Shunyi District (顺义区 (Shùnyì Qū)) is a district of Beijing. Shunyi borders the Beijing districts of Pinggu to the east, Tongzhou to the south, Chaoyang to the southwest, Changping to the west, Huairou to the north, and Miyun to the northeast, as well as Hebei province to the southeast.

Shunyi has large expatriate communities.

==Overview==
Shunyi District has an area of 1020 km2 and a long-term resident population of approximately 983,000 as of 2013. The district is divided into 5 subdistricts of the city of Shunyi, the Airport subdistrict, and 19 towns. The urban area of Shunyi (2000 Census population 104,952 in Subdistricts) has an area of 19 km2 and has an estimated urban area population of 190,000. Other important urban areas include Tianzhu town/Jichang (55,000 estimated population; Jichang, or the Capital Airport Subdistrict, is an exclave of Chaoyang District surrounded by Shunyi District), Houshayu (45,000), Yangzhen (22,000), and Mapo (22,000).

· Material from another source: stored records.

(** The first line with its line feed, and what follows it. *)
Fixpoint first_line (s : str) : str * str :=
  match s with
  | [] => ([], [])
  | c :: s => if (c =? LF)%N then ([c], s) else let '(l, r) := first_line s in (c :: l, r)
  end.
(** [str::split_inclusive('\n')]. *)
Fixpoint split_inclusive (s : str) : list str :=
  match s with
  | [] => []
  | c :: s =>
      if (c =? LF)%N then [c] :: split_inclusive s
      else match split_inclusive s with [] => [[c]] | l :: ls => (c :: l) :: ls end
  end.

Section tagged_reference.
Context {T : Type} `{EqDecision T} (specs : list (TagSpec T)).

(** What a whole line means. *)
Definition line_reference (active : option T) (line : str) : list (Event T) * option T :=
  let slug := line_slug line in
  match match_open specs slug, active with
  | Some tag, None => ([EvStart tag], Some tag)
  | _, _ =>
      match match_close specs slug with
      | Some tag => if bool_decide (active = Some tag) then ([EvEnd tag], None) else (text_events active line, active)
      | None => (text_events active line, active)
      end
  end.
Fixpoint lines_reference (active : option T) (lines : list str) : list (Event T) :=
  match lines with
  | [] => match active with Some tag => [EvEnd tag] | None => [] end
  | line :: lines => let '(evs, active) := line_reference active line in evs ++ lines_reference active lines
  end.
Definition tagged_reference (active : option T) (text : str) : list (Event T) :=
  lines_reference active (split_inclusive text).

Lemma events_app (a b : list (TaggedLineSegment T)) : events (a ++ b) = events a ++ events b.
Proof. unfold events. by rewrite map_app, concat_app. Qed.

Lemma events_last (s : TaggedLineSegment T) segs t :
  last segs = Some s -> events (removelast segs ++ [t]) = events (removelast segs) ++ segment_events t
  /\ events segs = events (removelast segs) ++ segment_events s.
Proof.
  intros [l ->]%last_Some. rewrite removelast_last, !events_app. split; by unfold events; cbn; rewrite app_nil_r.
Qed.

Lemma events_push (segs : list (TaggedLineSegment T)) s :
  events (push_segment segs s) = events segs ++ segment_events s.
Proof.
  assert (forall t, events (segs ++ [t]) = events segs ++ segment_events t) as Hsnoc.
  { intros t. rewrite events_app. unfold events. cbn. by rewrite app_nil_r. }
  destruct s as [text|tag|tag text|tag]; cbn [push_segment]; try apply Hsnoc.
  - destruct (text =s? []) eqn:He; [apply bool_decide_eq_true in He as ->; cbn; by rewrite app_nil_r|].
    destruct (last segs) as [[]|] eqn:Hl; try apply Hsnoc.
    destruct (events_last _ _ (SegNormal (text0 ++ text)) Hl) as [-> ->].
    cbn. unfold text_events. by rewrite map_app, app_assoc.
  - destruct (text =s? []) eqn:He; [apply bool_decide_eq_true in He as ->; cbn; by rewrite app_nil_r|].
    destruct (last segs) as [[]|] eqn:Hl; try apply Hsnoc.
    destruct (bool_decide_reflect (tag0 = tag)) as [Ht|]; [subst|apply Hsnoc].
    destruct (events_last _ _ (SegTagDelta tag (text0 ++ text)) Hl) as [-> ->].
    cbn. unfold text_events. by rewrite map_app, app_assoc.
Qed.

#[local] Arguments push_segment : simpl never.

Lemma events_push_text (self : TaggedLineParser T) text segs :
  events (push_text self text segs) = events segs ++ text_events (active_tag self) text.
Proof. unfold push_text. rewrite events_push. by destruct (active_tag self). Qed.

Lemma text_events_app (a : option T) s t : text_events a (s ++ t) = text_events a s ++ text_events a t.
Proof. apply map_app. Qed.

(** *** Lines *)

Lemma split_inclusive_first s : s <> [] -> split_inclusive s = (first_line s).1 :: split_inclusive (first_line s).2.
Proof.
  induction s as [|c s IH]; [done|]. intros _. cbn [split_inclusive first_line].
  destruct (c =? LF)%N; [done|]. destruct s as [|d s]; [done|].
  rewrite IH by done. by destruct (first_line (d :: s)).
Qed.

Lemma first_line_app b s : LF ∉ b -> first_line (b ++ s) = (b ++ (first_line s).1, (first_line s).2).
Proof.
  induction b as [|c b IH]; intros Hb; cbn [app first_line]; [by destruct (first_line s)|].
  apply not_elem_of_cons in Hb as [Hc Hb]. rewrite IH by done.
  by destruct (N.eqb_spec c LF) as [->|].
Qed.

Lemma tagged_reference_line active b s :
  LF ∉ b -> b <> [] ->
  tagged_reference active (b ++ s) =
  let '(evs, active') := line_reference active (b ++ (first_line s).1) in
  evs ++ tagged_reference active' (first_line s).2.
Proof.
  intros Hb Hne. unfold tagged_reference. rewrite split_inclusive_first by (by destruct b).
  rewrite first_line_app by done. done.
Qed.

(** *** A line whose start rules the tags out *)

Lemma trim_end_app_prefix (s r : str) : exists q, trim_end (s ++ r) = trim_end s ++ q.
Proof.
  induction r as [|c r [q Hq]] using rev_ind; [exists []; by rewrite !app_nil_r|].
  rewrite app_assoc. unfold trim_end in *. rewrite drop_end_while_snoc. destruct (is_whitespace c); [by exists q|].
  assert (exists w, s = drop_end_while is_whitespace s ++ w) as [w Hw].
  { clear Hq. induction s as [|d s [w Hw]] using rev_ind; [by exists []|]. rewrite drop_end_while_snoc.
    destruct (is_whitespace d); [|exists []; by rewrite app_nil_r].
    exists (w ++ [d]). by rewrite app_assoc, <- Hw. }
  exists (w ++ r ++ [c]). by rewrite app_assoc, <- Hw, app_assoc.
Qed.

Lemma trim_start_app (s r : str) : trim_start s <> [] -> trim_start (s ++ r) = trim_start s ++ r.
Proof.
  unfold trim_start. induction s as [|c s IH]; [done|]. cbn [app drop_while].
  destruct (is_whitespace c); [apply IH|done].
Qed.

Lemma line_slug_app (b l : str) :
  LF ∉ b -> trim_start b <> [] -> exists q, line_slug (b ++ l) = trim_end (trim_start b) ++ q.
Proof.
  intros Hb Hne. unfold line_slug.
  assert (exists l', from_option id (b ++ l) (strip_suffix [LF] (b ++ l)) = b ++ l') as [l' ->].
  { destruct (strip_suffix [LF] (b ++ l)) as [r|] eqn:Hr; [|by exists l]. cbn. apply strip_suffix_Some in Hr.
    destruct l as [|c l _] using rev_ind.
    - rewrite app_nil_r in Hr. subst b. set_solver.
    - rewrite app_assoc in Hr. apply app_inj_tail in Hr as [<- _]. by exists l. }
  rewrite trim_start_app by done. apply trim_end_app_prefix.
Qed.

Lemma find_none_eq {A} (f : A -> str) (slug : str) (l : list A) :
  (forall a, a ∈ l -> f a <> slug) -> List.find (fun a => f a =s? slug) l = None.
Proof.
  intros Hn. destruct (List.find _ l) as [a|] eqn:Ha; [|done]. exfalso.
  apply List.find_some in Ha as [Hin Hd]. apply bool_decide_eq_true in Hd. by eapply Hn; [apply list_elem_of_In|].
Qed.

Lemma line_reference_text active self b l :
  tl_specs self = specs -> LF ∉ b -> trim_start b <> [] -> is_tag_prefix self (trim_start b) = false ->
  line_reference active (b ++ l) = (text_events active (b ++ l), active).
Proof.
  intros Hs Hb Hne Hp. destruct (line_slug_app b l Hb Hne) as [q Hq]. unfold line_reference. rewrite Hq.
  assert (forall sp, sp ∈ specs -> ts_open sp <> trim_end (trim_start b) ++ q /\ ts_close sp <> trim_end (trim_start b) ++ q)
    as Hn.
  { intros sp Hin. unfold is_tag_prefix in Hp. rewrite Hs in Hp.
    rewrite <- not_true_iff_false in Hp. split; intros He; apply Hp; apply existsb_exists;
      exists sp; (split; [by apply list_elem_of_In|]); apply orb_true_iff; [left|right];
      apply starts_with_true; by exists q. }
  unfold match_open, match_close. rewrite !find_none_eq; [done|..]; intros sp Hin; by apply Hn.
Qed.

(** *** The loop *)

Definition tagged_inv (self : TaggedLineParser T) : Prop :=
  tl_specs self = specs /\ LF ∉ line_buffer self /\ (detect_tag self = false -> line_buffer self = []).
Definition tagged_to_come (self : TaggedLineParser T) (rest : str) : list (Event T) :=
  if detect_tag self then tagged_reference (active_tag self) (line_buffer self ++ rest)
  else text_events (active_tag self) (first_line rest).1 ++ tagged_reference (active_tag self) (first_line rest).2.

Lemma finish_line_sound self segs self' segs' line rest :
  tl_specs self = specs -> line_buffer self = line ++ [LF] -> LF ∉ line ->
  finish_line self segs = (self', segs') ->
  tagged_inv self' /\ events segs ++ tagged_reference (active_tag self) (line ++ LF :: rest)
                     = events segs' ++ tagged_to_come self' rest.
Proof.
  intros Hs Hl Hline.
  assert (tagged_reference (active_tag self) (line ++ LF :: rest) =
    let '(evs, active') := line_reference (active_tag self) (line ++ [LF]) in evs ++ tagged_reference active' rest) as ->.
  { unfold tagged_reference. rewrite split_inclusive_first by (by destruct line).
    rewrite first_line_app by done. cbn. done. }
  unfold finish_line, line_reference. rewrite Hs, Hl. unfold tagged_to_come, tagged_inv.
  destruct (match_open specs _) as [t|], (active_tag self) as [a|] eqn:Ha;
    repeat first [case_bool_decide | destruct (match_close specs _) as [c|]];
    intros [= <- <-]; cbn [tl_specs line_buffer detect_tag active_tag]; rewrite ?events_push, ?events_push_text, ?Ha;
    (split; [split_and!; [done|apply not_elem_of_nil|done]|by rewrite <- app_assoc]).
Qed.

The Tianzhu Development Zone region abutting the airport to the west contains the largest international exhibition center in China, the China International Exhibition Center.

The International School of Beijing (ISB) is located in Shunyi District in the region known as the "Beijing Central Villas District" - the area immediately to the south of the new International Exhibition Center - and more particularly just north of Yosemite Villas. Across the road from ISB is the new campus of the British School of Beijing, which moved to this location during the summer of 2009. From west to east, the villas include EuroVillage, River Garden, Le Leman Lake, Capital Paradise, Gahood, Yosemite and Dragon Bay Villa and Rose & Gingko. In addition to having many different housing complexes, there are also several small shopping malls nearby, including Europlaza, Pinnacle Plaza and Lakeview.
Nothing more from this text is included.